Resident Evil 4. Feeling that the classic top-down formula that had seen the series thrive during the 90s had grown stale, this follow-up was to be a total reinvention of survival horror as a concept. Something fresh. Dynamic. Exciting. The slate was wiped completely clean, and from that blank canvas, something exceptional was created. A game that not only redefined the franchise, but third-person action games as a whole.
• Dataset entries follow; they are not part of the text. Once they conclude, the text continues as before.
(* ===== verification/MemoryWitnesses.v ===== *)
(** * Witnesses on other drivers: one with memory, one that grants what it can

    For the round trips the world is the bytes of the device and of the process; the copies the properties are about are carried out, every other call succeeds and changes nothing. *)

From S2P Require Import Prelude CudaSys Errors Runtime CudaResult ExecutorApi Context Dispatch Resource Handles Buffer Ready BufferProps Streams Modules Regions Vmm Graphs HandleProps Constructors RegionProps RoundTrip Session Witnesses.

(** A state of a process, before another driver. *)
Definition transplant (F G : Foreign) (w : @World G) (s : @state F) : @state G :=
  @mkState G w (@st_env F s) (@st_next F s) (@st_polls F s) (@st_execs F s) (@st_ctxs F s) (@st_lanes F s) (@st_memOps F s) (@st_driver F s) [].

Definition Bytes : Type := Z -> Z.

(** [n] bytes of [from] at [src] put at [dst]. *)
Definition moved (dst src n : Z) (to from : Bytes) : Bytes :=
  fun a => if (dst <=? a) && (a <? dst + n) then from (src + (a - dst)) else to a.

(** Rows of [n] bytes put at [dst + y*dpitch]. *)
Definition moved_rows (dst dpitch src spitch n rows : Z) (to from : Bytes) : Bytes :=
  fun a =>
    let y := (a - dst) / dpitch in
    let x := (a - dst) mod dpitch in
    if (0 <=? y) && (y <? rows) && (x <? n) then from (src + y * spitch + x) else to a.

Definition copy2D (m : CUDA_MEMCPY2D) (w : Bytes * Bytes) : Bytes * Bytes :=
  let '(dv, hs) := w in
  let dst base := base + m2_DstY m * m2_DstPitch m + m2_DstXInBytes m in
  let src base := base + m2_SrcY m * m2_SrcPitch m + m2_SrcXInBytes m in
  let rows d s to from := moved_rows (dst d) (m2_DstPitch m) (src s) (m2_SrcPitch m) (m2_WidthInBytes m) (m2_Height m) to from in
  if (m2_SrcMemoryType m =? MemoryTypeHost) && (m2_DstMemoryType m =? MemoryTypeDevice) then (rows (m2_DstDevice m) (m2_SrcHost m) dv hs, hs)
  else if (m2_SrcMemoryType m =? MemoryTypeDevice) && (m2_DstMemoryType m =? MemoryTypeHost) then (dv, rows (m2_DstHost m) (m2_SrcDevice m) hs dv)
  else w.

#[local] Instance ram : Foreign := {|
  World := Bytes * Bytes;
  Sys _ c w := ((0, demo_out c),
    let '(dv, hs) := w in
    match c with
    | CuMemcpyHtoD d s n => (moved d s n dv hs, hs)
    | CuMemcpyDtoH d s n => (dv, moved d s n hs dv)
    | CuMemcpy2D m => copy2D m w
    | _ => w
    end)
|}.

Lemma moved_rows_at dst dpitch src spitch n rows to from y x :
  n <= dpitch -> 0 <= y < rows -> 0 <= x < n -> moved_rows dst dpitch src spitch n rows to from (dst + y * dpitch + x) = from (src + y * spitch + x).
Proof.
  intros Hn Hy Hx. unfold moved_rows. replace (dst + y * dpitch + x - dst) with (x + y * dpitch) by lia.
  rewrite Z.div_add, Z.mod_add, Z.div_small, Z.mod_small by lia. rewrite Z.add_0_l.
  replace ((0 <=? y) && (y <? rows) && (x <? n)) with true by (symmetry; rewrite !andb_true_iff; lia). reflexivity.
Qed.

(** The documented effect of a two-dimensional copy, for both directions. *)
Lemma copy2D_rows m dst src to from y x :
  m2_WidthInBytes m <= m2_DstPitch m -> 0 <= y < m2_Height m -> 0 <= x < m2_WidthInBytes m ->
  moved_rows (dst + m2_DstY m * m2_DstPitch m + m2_DstXInBytes m) (m2_DstPitch m) (src + m2_SrcY m * m2_SrcPitch m + m2_SrcXInBytes m) (m2_SrcPitch m)
      (m2_WidthInBytes m) (m2_Height m) to from (dst + (m2_DstY m + y) * m2_DstPitch m + m2_DstXInBytes m + x) =
    from (src + (m2_SrcY m + y) * m2_SrcPitch m + m2_SrcXInBytes m + x).
Proof.
  intros Hd Hy Hx. replace (dst + (m2_DstY m + y) * m2_DstPitch m + m2_DstXInBytes m + x)
    with (dst + m2_DstY m * m2_DstPitch m + m2_DstXInBytes m + y * m2_DstPitch m + x) by lia.
  rewrite moved_rows_at by assumption. f_equal. lia.
Qed.

#[local] Program Instance ram_model : MemoryModel := {| dev := fst; host := snd |}.
Next Obligation. now intros t n [dv hs] a. Qed.
Next Obligation. now intros t p [dv hs] a. Qed.
Next Obligation. intros t dst src n [dv hs]. cbn. intros _. split; intros a; reflexivity. Qed.
Next Obligation. intros t dst src n [dv hs]. cbn. intros _. split; intros a; reflexivity. Qed.
Next Obligation.
  intros t m [dv hs]. cbn. intros _ Hs Hd Hsp Hdp. rewrite Hs, Hd. cbn. split; [|intros a; reflexivity].
  intros y x Hy Hx. now apply copy2D_rows.
Qed.
Next Obligation.
  intros t m [dv hs]. cbn. intros _ Hs Hd Hsp Hdp. rewrite Hs, Hd. cbn. split; [|intros a; reflexivity].
  intros y x Hy Hx. now apply copy2D_rows.
Qed.

(** The process of Witnesses.v, its context ready, with byte [a mod 256] at address [a] of the process and zeros on the device. *)
Definition state_ram : state := transplant demo ram (fun _ => 0, fun a => a mod 256) state3.

Definition pitched0 : PitchedBuffer Float32 := mkPitchedBuffer 30 (Some context0) 8192 512 3 2.

(** The runs of the witnesses: a write and a read of elements 2 to 4, a two-row copy in and out. *)
Definition written : state := (Buffer_CopyFromAt (Some buffer0) Background 2 (mkSlice 9000 3) state_ram).2.
Definition uploaded : state := (PitchedBuffer_CopyFrom (Some pitched0) Background (mkSlice 9000 6) state_ram).2.

Lemma ran {A} (m : M A) a s : (m s).1 = Done a -> m s = (Done a, (m s).2).
Proof. destruct (m s). cbn. now intros ->. Qed.

Definition read_back : state := (Buffer_CopyToAt (Some buffer0) Background (mkSlice 9500 3) 2 written).2.
Definition downloaded : state := (PitchedBuffer_CopyTo (Some pitched0) Background (mkSlice 9500 6) uploaded).2.

Lemma write_run : Buffer_CopyFromAt (Some buffer0) Background 2 (mkSlice 9000 3) state_ram = (Done None, written).
Proof. apply (ran _ None state_ram). vm_compute. reflexivity. Qed.

Lemma read_run : Buffer_CopyToAt (Some buffer0) Background (mkSlice 9500 3) 2 written = (Done None, read_back).
Proof. apply (ran _ None written). vm_compute. reflexivity. Qed.

Lemma upload_run : PitchedBuffer_CopyFrom (Some pitched0) Background (mkSlice 9000 6) state_ram = (Done None, uploaded).
Proof. apply (ran _ None state_ram). vm_compute. reflexivity. Qed.

Lemma download_run : PitchedBuffer_CopyTo (Some pitched0) Background (mkSlice 9500 6) uploaded = (Done None, downloaded).
Proof. apply (ran _ None uploaded). vm_compute. reflexivity. Qed.

Ltac obvious :=
  lazymatch goal with
  | |- _ = (_, written) => exact write_run
  | |- _ = (_, read_back) => exact read_run
  | |- _ = (_, uploaded) => exact upload_run
  | |- _ = (_, downloaded) => exact download_run
  | |- pitched_ok _ => closed_arith
  | |- copy_ready _ _ _ => split; [exists 2%positive; split; evaluated|evaluated..]
  | |- forall _, _ => idtac
  | |- (_ < _)%Z => cbn; lia
  | |- (_ <= _)%Z => cbn; lia
  | |- (_ <= _ < _)%Z => cbn; lia
  | |- _ => evaluated
  end.

Lemma write_read_back_witness :
  Buffer_CopyToAt (Some buffer0) Background (mkSlice 9500 3) 2 written = (Done None, read_back) /\
  forall i, 0 <= i < 12 -> host (st_world read_back) (9500 + i) = host (st_world state_ram) (9000 + i).
Proof.
  split; [exact read_run|].
  destruct (write_read_back buffer0 context0 full_driver 5%positive Background Background 2 2 (mkSlice 9000 3) (mkSlice 9500 3) state_ram written read_back)
    as (_ & _ & Hb); obvious.
  exact (Hb eq_refl eq_refl).
Defined.

Lemma pitched_read_back_witness :
  PitchedBuffer_CopyTo (Some pitched0) Background (mkSlice 9500 6) uploaded = (Done None, downloaded) /\
  forall i, 0 <= i < 24 -> host (st_world downloaded) (9500 + i) = host (st_world state_ram) (9000 + i).
Proof.
  split; [exact download_run|].
  destruct (pitched_read_back pitched0 context0 full_driver 5%positive Background Background (mkSlice 9000 6) (mkSlice 9500 6) state_ram uploaded downloaded)
    as (_ & _ & Hb); obvious.
  exact Hb.
Defined.

Lemma ram_accepts : accepting.
Proof. now intros t c [dv hs]. Qed.

Lemma session_copies_witness :
  exists b s', session (T := Float32) context0 Background (mkSlice 9000 6) (mkSlice 9500 6) state_ram = (Done (Some b, [None; None; None]), s') /\
    forall i, 0 <= i < 24 -> host (st_world s') (9500 + i) = host (st_world state_ram) (9000 + i).
Proof.
  destruct (session_copies (T := Float32) context0 full_driver 2%positive 5%positive Background (mkSlice 9000 6) (mkSlice 9500 6) state_ram ram_accepts)
    as (b & s' & Hrun & Hb & _); [|exact I|evaluated|cbn; lia|cbn; lia|reflexivity|].
  - split; try evaluated. split; [exists 2%positive; split; evaluated|evaluated..].
  - exists b, s'. split; [exact Hrun|exact Hb].
Defined.

(** ** A driver that refuses what it cannot grant *)

Definition careful_code (c : call) : Z :=
  match c with
  | CuMemAlloc n | CuMemAllocAsync n _ | CuMemAllocFromPoolAsync n _ _ | CuMemAllocManaged n _ | CuMemAddressReserve n _ _ _ => if n <=? 2 ^ 32 then 0 else 2
  | CuMemAllocPitch _ _ _ | CuArrayCreate _ | CuArray3DCreate _ => 2
  | _ => 0
  end.

Definition careful : Foreign := {| World := Z; Sys _ c w := ((careful_code c, demo_out c), w + 1) |}.

Lemma careful_grants : @driver_grants careful.
Proof.
  intros t c w. cbn. destruct c; cbn; intros Hc; try exact I; try discriminate Hc; [..|unfold is_uint64; lia|];
    match type of Hc with (if ?n <=? _ then _ else _) = _ => destruct (Z.leb_spec n (2 ^ 32)); [lia|discriminate Hc] end.
Qed.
For eighteen tumultuous years, Capcom has tried to surpass the success of Resident Evil 4. The fifth and sixth entries doubled down on the action to mixed results, while seven and eight focused on scares as seen from a first-person viewpoint. Meanwhile, 2019’s Resident Evil 2 remake looked to the past for its inspiration, delivering a masterful retread that blended responsive third-person combat with the exquisite production values of the series’ more modern titles. But with the release of Resident Evil 4 remake, Resident Evil has finally come full circle. Whereas the original release was a rejection of the games that came before, this remake is instead a celebration of where the series went next. Action-focused combat. Photo-realistic environments. Gooey monsters, hammy characters, ridiculous storylines. What better way to remake the highest peak of the series, than to build it upon the foundations of the very games it went on to inspire? Resident Evil 4 is a rambunctious thrill ride that is as good – if not, dare I say it, a bit better – than the original game.